An attempted makeover of a tested storyline is never more than a handful of missteps away from turning into an outright mauling.

The latter is exactly what Dhadak metes out to Nagraj Manjule’s 2016 Marathi sleeper hit Sairat. A muddled screenplay, bland storytelling and uneven lead performances leave this glossy Karan Johar production without a proper, palpable heartbeat. With Bittergaon’s Parshya and Archi, beleaguered lovers in whom we were deeply invested, giving way to a pair of prettified, pale shadows, it is only sporadically that Dhadak shows any signs of life.

Great love stories, and god knows we need them more than ever, especially ones which dare to put the spotlight on age-old inequalities and deep-seated prejudices of caste and class and religion, shift something. The best ones go after barriers, subvert hidebound notions of honour, give us a new way of coming at that oldest story in the world: love, or something like it.

More than anything else, they give us passion, incendiary passion, that burns the screen. There is so little going on between Madhukar (Khatter) and Parthavi (Kapoor) — yes, there’s some amount of flirty ‘nonk-jhonk’; but not enough of the giddiness and the swirliness of true young love: neither Khattar, whom we’ve seen before, and Janhvi Kapoor, the late Sridevi’s daughter whose debut this is – come across as if they will live and die for their love.

Director Shashank Khaitan, who is also the writer of Dhadak, has emphasised on several occasions that the film is not a copy of Sairat. In his reimagination of Sairat, the filmmaker seems to have missed the point entirely. Dhadak is pretty and glamorous but lacks the soul of Sairat.

Janhvi Kapoor tries hard to impress in her debut film, but the shoes are too large to fill. While she gets the spunk on point, she switches her accent on and off in the more dramatic portions.

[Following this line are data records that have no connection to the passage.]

(* ===== verification/LlvmIr.v ===== *)
(** * Control-flow graphs.

    What the loop limiter sees of an LLVM function: basic blocks of phis,
    instructions and a terminator.  The instructions of the program itself are
    opaque: what they do to the program state is a parameter.  The instructions
    the pass inserts are constructors of their own, with 32-bit counters. *)
From stdpp Require Import gmap.
From S2P Require Import Prelude.
Local Open Scope Z_scope.

Definition label : Type := nat.

Section syntax.
Context {var operand op tm cond : Type}.

(** [StoreCounter], [Increment] (load, add 1, store), [LoadCompare] (load and
    [icmp sge] with the limit, which defines the value [BoundCheck c]) and the
    call of [klee_silent_exit] are what the pass creates. *)
Inductive instr :=
  | Op (o : op)
  | StoreCounter (c : nat) (v : Z)
  | Increment (c : nat)
  | LoadCompare (c : nat) (limit : Z)
  | CallSilentExit (code : Z).

Inductive value :=
  | Orig (q : cond)
  | BoundCheck (c : nat)
  | Or (v w : value)
  | And (v w : value)
  | Not (v : value).

Inductive terminator :=
  | Br (l : label)
  | CondBr (v : value) (l0 l1 : label)
  | Unreachable
  | OtherTerm (t : tm) (targets : list label).

Record block := mk_block {
  phis : list (var * list (label * operand)); body : list instr; term : terminator }.

Record func := mk_func { entry : label; blocks : gmap label block; allocas : list nat }.

Definition successors (t : terminator) : list label :=
  match t with
  | Br l => [l]
  | CondBr _ l0 l1 => [l0; l1]
  | Unreachable => []
  | OtherTerm _ ls => ls
  end.

(** Labels a block mentions. *)
Definition block_labels (b : block) : list label :=
  successors (term b) ++ (phis b ≫= fun p => p.2.*1).

(** Every label mentioned is a block. *)
Definition wf_func (f : func) : Prop :=
  is_Some (blocks f !! entry f) /\
  forall l b l', blocks f !! l = Some b -> l' ∈ block_labels b -> is_Some (blocks f !! l').

(** A label that is not a block yet. *)
Definition fresh_label (f : func) : label :=
  S (foldr Nat.max 0%nat (map_to_list (blocks f)).*1).

Definition upd_block (l : label) (g : block -> block) (f : func) : func :=
  mk_func (entry f) (alter g l (blocks f)) (allocas f).
End syntax.

Arguments instr : clear implicits.
Arguments value : clear implicits.
Arguments terminator : clear implicits.
Arguments block : clear implicits.
Arguments func : clear implicits.

(** ** Execution *)
Section execution.
Context {var operand op tm cond st : Type}.
(** What the program's own phis (together), instructions, conditions and other
    terminators do. *)
Variables (assign : list (var * operand) -> st -> st) (exec : op -> st -> st)
  (eval : cond -> st -> bool) (select : tm -> st -> option nat).

Abbreviation instr := (instr op).
Abbreviation value := (value cond).
Abbreviation terminator := (terminator tm cond).
Abbreviation block := (block var operand op tm cond).
Abbreviation func := (func var operand op tm cond).

Record machine := mk_machine { prog : st; counters : nat -> Z; checks : nat -> bool }.

Inductive event := EZero (c : nat) | EInc (c : nat) | ECheck (c : nat) (reached : bool).

(** Where control goes: on to a block, returned, or silently exited; a block
    that does not exist, or an unreachable point, is undefined behaviour. *)
Inductive status := Goto (l : label) | Returned | SilentlyExited | Undefined.

Definition upd {A} (f : nat -> A) (c : nat) (v : A) : nat -> A :=
  fun k => if (k =? c)%nat then v else f k.

Definition eval_value (m : machine) : value -> bool :=
  fix go v := match v with
  | Orig q => eval q (prog m)
  | BoundCheck c => checks m c
  | Or v w => go v || go w
  | And v w => go v && go w
  | Not v => negb (go v)
  end.

(** One instruction; [None] ends the path. *)
Definition exec_instr (i : instr) (m : machine) : list event * option machine :=
  match i with
  | Op o => ([], Some (mk_machine (exec o (prog m)) (counters m) (checks m)))
  | StoreCounter c v => ([EZero c], Some (mk_machine (prog m) (upd (counters m) c v) (checks m)))
  | Increment c =>
      ([EInc c], Some (mk_machine (prog m) (upd (counters m) c (s32 (counters m c + 1))) (checks m)))
  | LoadCompare c limit =>
      let r := limit <=? counters m c in
      ([ECheck c r], Some (mk_machine (prog m) (counters m) (upd (checks m) c r)))
  | CallSilentExit _ => ([], None)
  end.

Fixpoint exec_body (il : list instr) (m : machine) : list event * option machine :=
  match il with
  | [] => ([], Some m)
  | i :: il =>
      let '(t, r) := exec_instr i m in
      match r with
      | None => (t, None)
      | Some m => let '(t', r) := exec_body il m in (t ++ t', r)
      end
  end.

(** The phis of a block entered from [pred]. *)
Definition incoming (pred : label) (p : var * list (label * operand)) : option (var * operand) :=
  o ← list_find (fun e => e.1 = pred) p.2; Some (p.1, o.2.2).

Definition exec_phis (pred : option label) (ps : list (var * list (label * operand))) (m : machine)
    : machine :=
  match pred with
  | None => m
  | Some l => mk_machine (assign (omap (incoming l) ps) (prog m)) (counters m) (checks m)
  end.

Definition exec_term (t : terminator) (m : machine) : status :=
  match t with
  | Br l => Goto l
  | CondBr v l0 l1 => Goto (if eval_value m v then l0 else l1)
  | Unreachable => Undefined
  | OtherTerm t ls =>
      match select t (prog m) with
      | None => Returned
      | Some k => match ls !! k with Some l => Goto l | None => Undefined end
      end
  end.

(** A block from its first phi to its terminator. *)
Definition exec_block (pred : option label) (b : block) (m : machine)
    : list event * machine * status :=
  let m := exec_phis pred (phis b) m in
  let '(t, r) := exec_body (body b) m in
  match r with
  | None => (t, m, SilentlyExited)
  | Some m => (t, m, exec_term (term b) m)
  end.

(** [n] blocks of a run. *)
Fixpoint run (f : func) (n : nat) (pred : option label) (l : label) (m : machine)
    : list event * machine * status :=
  match n with
  | O => ([], m, Goto l)
  | S n =>
      match blocks f !! l with
      | None => ([], m, Undefined)
      | Some b =>
          let '(t, m, s) := exec_block pred b m in
          match s with
          | Goto l' => let '(t', m, s) := run f n (Some l) l' m in (t ++ t', m, s)
          | _ => (t, m, s)
          end
      end
  end.
End execution.
Arguments machine : clear implicits.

Ishaan sinks his teeth into the character of the wide-eyed Madhukar, and manages to distract the viewers from the film’s many flaws. Their romance, however, is half-baked.

The film saunters rather than sprints. In Sairat, that strategy clicked famously because that film had its heart in the right place. Dhadak doesn’t. The result is a grind that pretty frames and fresh faces cannot mitigate.